+1  A: 

private $config = array();

Crayon Violent
I thought because it is a reference it wouldnt need declaring as an array?
Lee
Tried the solution, it didnt work. The same error message was generated.
Lee
well you don't *need* to...according to OP it's a "notice"
Crayon Violent
+5  A: 

Well, first off....

$this->$config

The second $ should be removed since otherwise it's trying to access the variable with the name given by the string within $config. (e.g., if $config held "test" as a value, you'd be accessing the "test" variable within your class: $this->test)

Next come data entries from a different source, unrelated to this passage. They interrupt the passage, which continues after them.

(** Whitespace as [str.strip] sees it, on ASCII. *)
Definition is_space (c : ascii) : bool :=
  ((9 <=? code c) && (code c <=? 13) || (28 <=? code c) && (code c <=? 32))%N.

Fixpoint lstrip (s : string) : string :=
  match s with
  | EmptyString => EmptyString
  | String c s' => if is_space c then lstrip s' else s
  end.

Fixpoint rstrip (s : string) : string :=
  match s with
  | EmptyString => EmptyString
  | String c s' =>
      match rstrip s' with
      | EmptyString => if is_space c then EmptyString else String c EmptyString
      | r => String c r
      end
  end.

Definition strip (s : string) : string := rstrip (lstrip s).

Definition normalize_name (value : string) : string :=
  strip (sub_runs false (lower value)).

(** Python's [needle in hay] on strings. *)
Fixpoint str_in (needle hay : string) : bool :=
  if String.prefix needle hay then true
  else match hay with
       | EmptyString => false
       | String _ hay' => str_in needle hay'
       end.

(** Truthiness of a string: [if s]. *)
Definition truthy (s : string) : bool :=
  match s with EmptyString => false | _ => true end.

(** Truthiness of an [Optional[str]]: [None] and [""] are falsy. *)
Definition otruthy (o : option string) : bool :=
  match o with Some s => truthy s | None => false end.

(** First loop of [find_column]: exact lookups in candidate order. *)
Fixpoint find_exact (normalized : dict string) (candidates : list string)
  : option string :=
  match candidates with
  | [] => None
  | candidate :: rest =>
      let key := normalize_name candidate in
      match dict_get key normalized with
      | Some original => Some original
      | None => find_exact normalized rest
      end
  end.

(** Inner loop of the second pass: [for norm, original in normalized.items()]. *)
Fixpoint scan_items (key : string) (items : dict string) : option string :=
  match items with
  | [] => None
  | (norm, original) :: items' =>
      if truthy key && str_in key norm then Some original
      else scan_items key items'
  end.

(** Second loop of [find_column]: substring matches in candidate order. *)
Fixpoint find_substring (normalized : dict string) (candidates : list string)
  : option string :=
  match candidates with
  | [] => None
  | candidate :: rest =>
      match scan_items (normalize_name candidate) normalized with
      | Some original => Some original
      | None => find_substring normalized rest
      end
  end.

Definition find_column (columns candidates : list string) : option string :=
  let normalized := dict_comprehension normalize_name (fun col => col) columns in
  match find_exact normalized candidates with
  | Some original => Some original
  | None => find_substring normalized candidates
  end.

Record StandardColumns : Type := mkStandardColumns {
  sc_depth : option string;
  sc_rop : option string;
  sc_vibration : option string;
  sc_time : option string
}.

Definition depth_candidates : list string :=
  ["BIT_DEPTH"; "BIT_DEPTH_M"; "BIT MEASURED DEPTH"; "DEPTH"; "MD"; "HOLE DEPTH"].
Definition rop_candidates : list string :=
  ["ROP"; "ROP_MH"; "ROP_M/H"; "RATE OF PENETRATION"; "TIME AVERAGED ROP"].
Definition vibration_candidates : list string :=
  ["VIBRATION_0_5"; "VIBRATION"; "VIBRATION_RAW"; "LATERAL VIBRATION"; "VIBRATION_PROXY"].
Definition time_candidates : list string :=
  ["TIME"; "TIMESTAMP"; "DATETIME"; "DATE TIME"].

Definition detect_standard_columns (columns : list string) : StandardColumns :=
  let depth := find_column columns depth_candidates in
  let rop := find_column columns rop_candidates in
  let vibration := find_column columns vibration_candidates in
  let time_col := find_column columns time_candidates in
  mkStandardColumns depth rop vibration time_col.

Definition expect_vibration_range (column_name : option string) : option (Q * Q) :=
  match column_name with
  | None => None
  | Some name =>
      if negb (truthy name) then None
      else
        let normalized := normalize_name name in
        if str_in "vibration 0 5" normalized
           || (str_in "vibration" normalized && negb (str_in "raw" normalized))
        then Some (0%Q, 5%Q)
        else None
  end.

(* ================================================================== *)
(** * Cells, series and the pandas reductions used by the analyzer      *)
(* ================================================================== *)

(** A cell as pandas holds it once the chunk it belongs to is parsed:
    missing (NaN), a number, or text that does not read as a number.
    pandas infers the type of a column chunk by chunk, so the same line
    of a file may be held as a number under one cut into chunks and as
    text under another; the cells are those of the cut at hand.  A
    chunk in which pandas holds a number as text (a column that mixes
    numbers with other text) has no counterpart here. *)
Inductive Cell : Type :=
| CNull
| CNum (q : Q)
| CText (s : string).

Definition Series := list Cell.

(** [Series.isna()] *)
Definition isna (c : Cell) : bool :=
  match c with CNull => true | _ => false end.

(** [pd.to_numeric(_, errors="coerce")] on one cell: [None] is NaN. *)
Definition to_numeric (c : Cell) : option Q :=
  match c with CNum q => Some q | _ => None end.

(** [pd.to_numeric(series, errors="coerce").dropna()] *)
Fixpoint numeric_values (series : Series) : list Q :=
  match series with
  | [] => []
  | c :: rest =>
      match to_numeric c with
      | Some q => q :: numeric_values rest
      | None => numeric_values rest
      end
  end.

Definition len {A} (l : list A) : Z := Z.of_nat (List.length l).

(** [int(mask.sum())] for a boolean mask given by a predicate. *)
Definition count_where {A} (p : A -> bool) (l : list A) : Z :=
  len (filter p l).

Definition Qltb (a b : Q) : bool := negb (Qle_bool b a).

Fixpoint sumQ (l : list Q) : Q :=
  match l with
  | [] => 0%Q
  | x :: r => (x + sumQ r)%Q
  end.

(** [values.mean()]; the analyzer calls the pandas reductions on
    non-empty values only. *)
Definition series_mean (values : list Q) : Q :=
  (sumQ values / inject_Z (len values))%Q.

(** [values.var(ddof=0)]: the population variance. *)
Definition series_var0 (values : list Q) : Q :=
  let m := series_mean values in
  (sumQ (map (fun x => (x - m) * (x - m)) values) / inject_Z (len values))%Q.

(** [values.min()], [values.max()] of a non-empty series. *)
Definition series_min (values : list Q) : Q :=
  match values with
  | [] => 0%Q
  | x :: r => fold_left Qmin r x
  end.

Definition series_max (values : list Q) : Q :=
  match values with
  | [] => 0%Q
  | x :: r => fold_left Qmax r x
  end.

(** Float division [a / b]: raises on a zero divisor. *)
Definition fdiv (a b : Q) : Exc Q :=
  if Qeq_bool b 0 then Raise ZeroDivisionError else OK (a / b)%Q.

(** [a / b] on two ints (true division). *)
Definition truediv (a b : Z) : Exc Q := fdiv (inject_Z a) (inject_Z b).

(* ================================================================== *)
(** * OnlineStat: [RunningStat]                                         *)
(* ================================================================== *)

(** The accumulator under exact arithmetic: the floats are the rationals
    they stand for, and no operation rounds.  This is the reading the
    analyzer below is written over; the double-precision reading
    follows it. *)
Record RunningStat : Type := mkRunningStat {
  count : Z;
  mean : Q;
  m2 : Q;
  min_value : option Q;
  max_value : option Q
}.

(** [RunningStat()] *)
Definition fresh_stat : RunningStat := mkRunningStat 0 0 0 None None.

Open Scope exc_scope.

What is "$config" when it is passed in, anyway? (String, array, object, etc?)

Guttsy
Ahh.. dummy mistake.. I've been looking at that for a little aswell.. Sorry to waste your time..$config is an array.
Lee
+1  A: 

$this->config = $config;

stillstanding
A: 

This works without errors in php 5.2.
What version of php are you using?

<?php
class core
{
   private $config;

   public function __construct(&$config)
   {
      $this->config = $config;
   }

   public function execute()
   {
      $this->set_path();
   }

   private function set_path()
   {
      return true;      
   }  
}

$config=array(
     'a'    => '1'
    ,'b'    => '2'
    );

$core = new core($config);
$core->execute();
vlad b.